─── Dataset entries ───

(* ===== verification/Threads.v ===== *)
(** * Threads and the scheduler (src/src/threads/thread.c, interrupt.c)

    The kernel built in src/src/threads, that is, without the [USERPROG]
    additions.  A function that switches to another thread ends, in the
    model, with the switch: what it does afterwards is the [frame] it has
    pushed, run when its thread is scheduled again (see [Kernel]). *)

From S2P Require Import Prelude KState.
Import KState.

Module Threads.

(** ** Interrupt level (threads/interrupt.c) *)

Definition intr_get_level : M kstate bool := gets intr_on.

Definition intr_context : M kstate bool := gets in_external_intr.

Definition intr_enable : M kstate bool :=
  old_level <- intr_get_level ;;
  c <- intr_context ;; ASSERT (negb c) ;;;
  modify (set_intr_on true) ;;; ret old_level.

Definition intr_disable : M kstate bool :=
  old_level <- intr_get_level ;;
  modify (set_intr_on false) ;;; ret old_level.

Definition intr_set_level (level : bool) : M kstate bool :=
  if level then intr_enable else intr_disable.

Definition intr_yield_on_return : M kstate unit :=
  c <- intr_context ;; ASSERT c ;;; modify (set_yield_on_return true).

(** devices/timer.c *)
Definition timer_ticks : M kstate Z :=
  old_level <- intr_disable ;;
  t <- gets ticks ;;
  intr_set_level old_level ;;; ret t.

(** ** The running thread *)

(** The thread whose page holds the stack pointer. *)
Definition running_thread : M kstate Z := gets current.

Definition is_thread (t : Z) : M kstate bool :=
  if t =? NULL then ret false else th <- thr t ;; ret (magic th =? THREAD_MAGIC).

Definition thread_current : M kstate Z :=
  t <- running_thread ;;
  b <- is_thread t ;; ASSERT b ;;;
  th <- thr t ;; ASSERT (bool_decide (status th = THREAD_RUNNING)) ;;;
  ret t.

(** Push what is left to do of the running function. *)
Definition push_frame (f : frame) : M kstate unit :=
  t <- running_thread ;; upd_thread t (fun th => set_kstack (f :: kstack th) th).

(** ** Ordering *)

Definition priority_of (st : kstate) (t : Z) : Z :=
  match threads st !! t with Some th => priority th | None => 0 end.

Definition base_priority_of (st : kstate) (t : Z) : Z :=
  match threads st !! t with Some th => base_priority th | None => 0 end.

(** The comparison on elements embedded as [elem]. *)
Definition list_desc_prio_sort (st : kstate) (a b : Z) : bool :=
  if thread_mlfqs st then base_priority_of st a >? base_priority_of st b
  else priority_of st a >? priority_of st b.

Definition ready_insert (t : Z) : M kstate unit :=
  modify (fun st => set_ready_list (insert_ordered (list_desc_prio_sort st) t (ready_list st)) st).

(** ** The priority queues of the advanced scheduler *)

(** [list_push_back (&priority_levels[p], ...)]. *)
Definition level_push_back (p t : Z) : M kstate unit :=
  lv <- gets_opt (fun st => if p <? 0 then None else priority_levels st !! Z.to_nat p) ;;
  modify (fun st => set_priority_levels (<[Z.to_nat p := lv ++ [t]]> (priority_levels st)) st).

(** [list_remove] of a [priority_elem]: out of the level it is in. *)
Fixpoint levels_remove (t : Z) (levels : list (list Z)) : option (list (list Z)) :=
  match levels with
  | [] => None
  | lv :: rest =>
      match remove_first t lv with
      | Some lv' => Some (lv' :: rest)
      | None => option_map (cons lv) (levels_remove t rest)
      end
  end.

Definition level_remove (t : Z) : M kstate unit :=
  lvs <- gets_opt (fun st => levels_remove t (priority_levels st)) ;;
  modify (set_priority_levels lvs).

Definition raise_highest (p : Z) : M kstate unit :=
  hp <- gets highest_priority ;;
  if p >? hp then modify (set_highest_priority p) else ret tt.

(** The [while] loop of [highest_non_empty_level]. *)
Fixpoint highest_non_empty_loop (fuel : nat) (level : Z) : M kstate Z :=
  match fuel with
  | O => fail Out_of_fuel
  | S fuel' =>
      lv <- gets_opt (fun st => if level <? 0 then None else priority_levels st !! Z.to_nat level) ;;
      match lv with
      | [] => highest_non_empty_loop fuel' (level - 1)
      | _ => ret level
      end
  end.

Definition highest_non_empty_level : M kstate Z :=
  hp <- gets highest_priority ;; highest_non_empty_loop 65 hp.

Definition update_priority (t : Z) : M kstate unit :=
  idle <- gets idle_thread ;;
  if t =? idle then ret tt
  else
    th <- thr t ;;
    let old_priority := priority th in
    let priority := mlfqs_priority (recent_cpu th) (nice th) in
    upd_thread t (set_priority priority) ;;;
    (if negb (priority =? old_priority) && bool_decide (status th = THREAD_READY)
     then level_remove t ;;; level_push_back priority t
     else ret tt) ;;;
    raise_highest priority.

Definition update_recent_cpu (t : Z) : M kstate unit :=
  idle <- gets idle_thread ;;
  if t =? idle then ret tt
  else
    th <- thr t ;;
    la <- gets load_avg ;;
    upd_thread t (set_recent_cpu (mlfqs_recent_cpu la (recent_cpu th) (nice th))).

Definition count_ready_threads : M kstate Z :=
  rl <- gets ready_list ;;
  cur <- thread_current ;; idle <- gets idle_thread ;;
  let ready := Z.of_nat (length rl) in
  ret (u32 (if cur =? idle then ready else ready + 1)).

Definition update_load_avg : M kstate unit :=
  ready_threads <- count_ready_threads ;;
  modify (fun st => set_load_avg (mlfqs_load_avg (load_avg st) ready_threads) st).

(** [thread_foreach (func, NULL)]. *)
Fixpoint foreach (func : Z -> M kstate unit) (ts : list Z) : M kstate unit :=
  match ts with
  | [] => ret tt
  | t :: ts' => func t ;;; foreach func ts'
  end.

Definition thread_foreach (func : Z -> M kstate unit) : M kstate unit :=
  l <- intr_get_level ;; ASSERT (negb l) ;;;
  ts <- gets all_list ;; foreach func ts.

Definition is_mult_of_four : M kstate bool :=
  t <- timer_ticks ;; ret (Z.rem t TIME_SLICE =? 0).

Definition is_mult_of_second : M kstate bool :=
  t <- timer_ticks ;; ret (Z.rem t TIMER_FREQ =? 0).

(** ** Choosing and switching *)

Definition next_thread_to_run : M kstate Z :=
  rl <- gets ready_list ;;
  match rl with
  | [] => gets idle_thread
  | front :: rest =>
      m <- gets thread_mlfqs ;;
      if (m : bool) then
        level <- highest_non_empty_level ;;
        lv <- gets_opt (fun st => priority_levels st !! Z.to_nat level) ;;
        match lv with
        | [] => fail Assertion_failed
        | next :: _ =>
            level_remove next ;;;
            rl' <- gets_opt (fun _ => remove_first next rl) ;;
            modify (set_ready_list rl') ;;; ret next
        end
      else modify (set_ready_list rest) ;;; ret front
  end.

Definition thread_schedule_tail (prev : Z) : M kstate unit :=
  cur <- running_thread ;;
  l <- intr_get_level ;; ASSERT (negb l) ;;;
  upd_thread cur (set_status THREAD_RUNNING) ;;;
  modify (set_thread_ticks 0) ;;;
  if prev =? NULL then ret tt
  else
    p <- thr prev ;; init <- gets initial_thread ;;
    if bool_decide (status p = THREAD_DYING) && negb (prev =? init) then
      ASSERT (negb (prev =? cur)) ;;;
      modify (fun st => set_threads (delete prev (threads st)) st)
    else ret tt.

Definition schedule : M kstate unit :=
  cur <- running_thread ;;
  next <- next_thread_to_run ;;
  l <- intr_get_level ;; ASSERT (negb l) ;;;
  th <- thr cur ;; ASSERT (negb (bool_decide (status th = THREAD_RUNNING))) ;;;
  b <- is_thread next ;; ASSERT b ;;;
  if negb (cur =? next) then modify (set_current next) ;;; thread_schedule_tail cur
  else thread_schedule_tail NULL.

Definition thread_block : M kstate unit :=
  c <- intr_context ;; ASSERT (negb c) ;;;
  l <- intr_get_level ;; ASSERT (negb l) ;;;
  cur <- thread_current ;;
  upd_thread cur (set_status THREAD_BLOCKED) ;;;
  schedule.

Definition thread_unblock (t : Z) : M kstate unit :=
  b <- is_thread t ;; ASSERT b ;;;
  old_level <- intr_disable ;;
  th <- thr t ;; ASSERT (bool_decide (status th = THREAD_BLOCKED)) ;;;
  ready_insert t ;;;
  m <- gets thread_mlfqs ;;
  (if (m : bool) then level_push_back (priority th) t ;;; raise_highest (priority th)
   else ret tt) ;;;
  upd_thread t (set_status THREAD_READY) ;;;
  intr_set_level old_level ;;; ret tt.

Definition thread_yield : M kstate unit :=
  cur <- thread_current ;;
  c <- intr_context ;; ASSERT (negb c) ;;;
  old_level <- intr_disable ;;
  idle <- gets idle_thread ;;
  (if negb (cur =? idle) then
     ready_insert cur ;;;
     m <- gets thread_mlfqs ;;
     if (m : bool) then
       th <- thr cur ;; level_push_back (priority th) cur ;;; raise_highest (priority th)
     else ret tt
   else ret tt) ;;;
  upd_thread cur (set_status THREAD_READY) ;;;
  push_frame (F_yield old_level) ;;;
  schedule.

Definition thread_exit : M kstate unit :=
  c <- intr_context ;; ASSERT (negb c) ;;;
  intr_disable ;;;
  cur <- thread_current ;;
  al <- gets_opt (fun st => remove_first cur (all_list st)) ;;
  modify (set_all_list al) ;;;
  upd_thread cur (set_status THREAD_DYING) ;;;
  schedule.

Definition thread_tick : M kstate unit :=
  t <- thread_current ;;
  idle <- gets idle_thread ;;
  (if t =? idle then modify (fun st => set_idle_ticks (s64 (idle_ticks st + 1)) st)
   else modify (fun st => set_kernel_ticks (s64 (kernel_ticks st + 1)) st)) ;;;
  m <- gets thread_mlfqs ;;
  (if (m : bool) then
     (if negb (t =? idle) then
        upd_thread t (fun th => set_recent_cpu (ADD_FIXED_POINT_INT (recent_cpu th) INCR_VALUE) th)
      else ret tt) ;;;
     sec <- is_mult_of_second ;;
     (if (sec : bool) then update_load_avg ;;; thread_foreach update_recent_cpu else ret tt) ;;;
     four <- is_mult_of_four ;;
     (if (four : bool) then thread_foreach update_priority else ret tt)
   else ret tt) ;;;
  modify (fun st => set_thread_ticks (u32 (thread_ticks st + 1)) st) ;;;
  tt' <- gets thread_ticks ;;
  if tt' >=? TIME_SLICE then intr_yield_on_return else ret tt.

(** ** Priority and niceness of the running thread *)

(** [stray] is the [int] found where [priority] would be if the list tail
    were inside a thread: the code reads it when the ready list is empty. *)
Definition thread_set_priority (stray new_priority : Z) : M kstate unit :=
  old_intr_level <- intr_disable ;;
  push_frame (F_set_level old_intr_level) ;;;
  if (new_priority <=? 63) && (new_priority >=? 0) then
    cur <- thread_current ;;
    th <- thr cur ;;
    (match donor_threads th with
     | [] => upd_thread cur (set_priority new_priority)
     | _ =>
         if priority th <? new_priority then
           upd_thread cur (set_donor_threads []) ;;; upd_thread cur (set_priority new_priority)
         else ret tt
     end) ;;;
    upd_thread cur (set_base_priority new_priority) ;;;
    rl <- gets ready_list ;;
    hp <- (match rl with [] => ret stray | front :: _ => th <- thr front ;; ret (priority th) end) ;;
    th' <- thr cur ;;
    if hp >? priority th' then thread_yield else ret tt
  else ret tt.

Definition thread_get_priority : M kstate Z :=
  cur <- thread_current ;; th <- thr cur ;; ret (priority th).

Definition thread_set_nice (new_nice : Z) : M kstate unit :=
  ASSERT ((new_nice >=? NICE_MIN) && (new_nice <=? NICE_MAX)) ;;;
  cur <- thread_current ;;
  upd_thread cur (set_nice (s8 new_nice)) ;;;
  idle <- gets idle_thread ;;
  (if negb (cur =? idle) then update_priority cur else ret tt) ;;;
  c <- intr_context ;; th <- thr cur ;; hp <- gets highest_priority ;;
  if negb c && (priority th <? hp) then thread_yield else ret tt.

Definition thread_get_nice : M kstate Z :=
  cur <- thread_current ;; th <- thr cur ;; ret (nice th).

Definition thread_get_load_avg : M kstate Z :=
  la <- gets load_avg ;; ret (hundred_times la).

Definition thread_get_recent_cpu : M kstate Z :=
  cur <- thread_current ;; th <- thr cur ;; ret (hundred_times (recent_cpu th)).

Definition thread_tid : M kstate Z :=
  cur <- thread_current ;; th <- thr cur ;; ret (tid th).

(** ** Creation *)

(** [offsetof (struct thread, ...)] plays no part here: the zeroed page and
    then the fields [init_thread] sets. *)
Definition zero_thread : thread :=
  mkThread 0 THREAD_RUNNING [] 0 0 0 [] NULL 0 0 0 [].

Definition init_thread (t : Z) (nm : list Z) (prio : Z) : M kstate unit :=
  ASSERT (negb (t =? NULL)) ;;;
  ASSERT ((PRI_MIN <=? prio) && (prio <=? PRI_MAX)) ;;;
  modify (fun st => set_threads (<[t := zero_thread]> (threads st)) st) ;;;
  upd_thread t (set_status THREAD_BLOCKED) ;;;
  upd_thread t (set_name (take 15 nm)) ;;;
  upd_thread t (set_stack (u32 (t + PGSIZE))) ;;;
  m <- gets thread_mlfqs ;; init <- gets initial_thread ;;
  (if (m : bool) then
     if t =? init then
       upd_thread t (set_nice 0) ;;; upd_thread t (set_recent_cpu 0) ;;; update_priority t
     else
       r <- running_thread ;; rth <- thr r ;;
       upd_thread t (set_nice (nice rth)) ;;;
       upd_thread t (set_recent_cpu (recent_cpu rth)) ;;; update_priority t
   else upd_thread t (set_priority prio)) ;;;
  upd_thread t (set_base_priority prio) ;;;
  upd_thread t (set_priority prio) ;;;
  upd_thread t (set_magic THREAD_MAGIC) ;;;
  upd_thread t (set_base_priority prio) ;;;
  upd_thread t (set_donor_threads []) ;;;
  upd_thread t (set_waiting_lock NULL) ;;;
  old_level <- intr_disable ;;
  modify (fun st => set_all_list (all_list st ++ [t]) st) ;;;
  intr_set_level old_level ;;; ret tt.

Definition alloc_frame (t size : Z) : M kstate Z :=
  b <- is_thread t ;; ASSERT b ;;;
  ASSERT (Z.rem size 4 =? 0) ;;;
  upd_thread t (fun th => set_stack (u32 (stack th - size)) th) ;;;
  th <- thr t ;; ret (stack th).

Fixpoint find_tid (st : kstate) (id : Z) (ts : list Z) : Z :=
  match ts with
  | [] => NULL
  | t :: ts' =>
      match threads st !! t with
      | Some th => if tid th =? id then t else find_tid st id ts'
      | None => find_tid st id ts'
      end
  end.

Definition thread_by_tid (id : Z) : M kstate Z := gets (fun st => find_tid st id (all_list st)).

Definition get_thread (id : Z) : M kstate Z := gets (fun st => find_tid st id (all_list st)).

End Threads.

───

What the task requires: Extract, exactly, the lines above that begin at the line containing "Fixpoint find_tid (st" and end at the final line of the records; add no other text.

Output below:
Fixpoint find_tid (st : kstate) (id : Z) (ts : list Z) : Z :=
  match ts with
  | [] => NULL
  | t :: ts' =>
      match threads st !! t with
      | Some th => if tid th =? id then t else find_tid st id ts'
      | None => find_tid st id ts'
      end
  end.

Definition thread_by_tid (id : Z) : M kstate Z := gets (fun st => find_tid st id (all_list st)).

Definition get_thread (id : Z) : M kstate Z := gets (fun st => find_tid st id (all_list st)).

End Threads.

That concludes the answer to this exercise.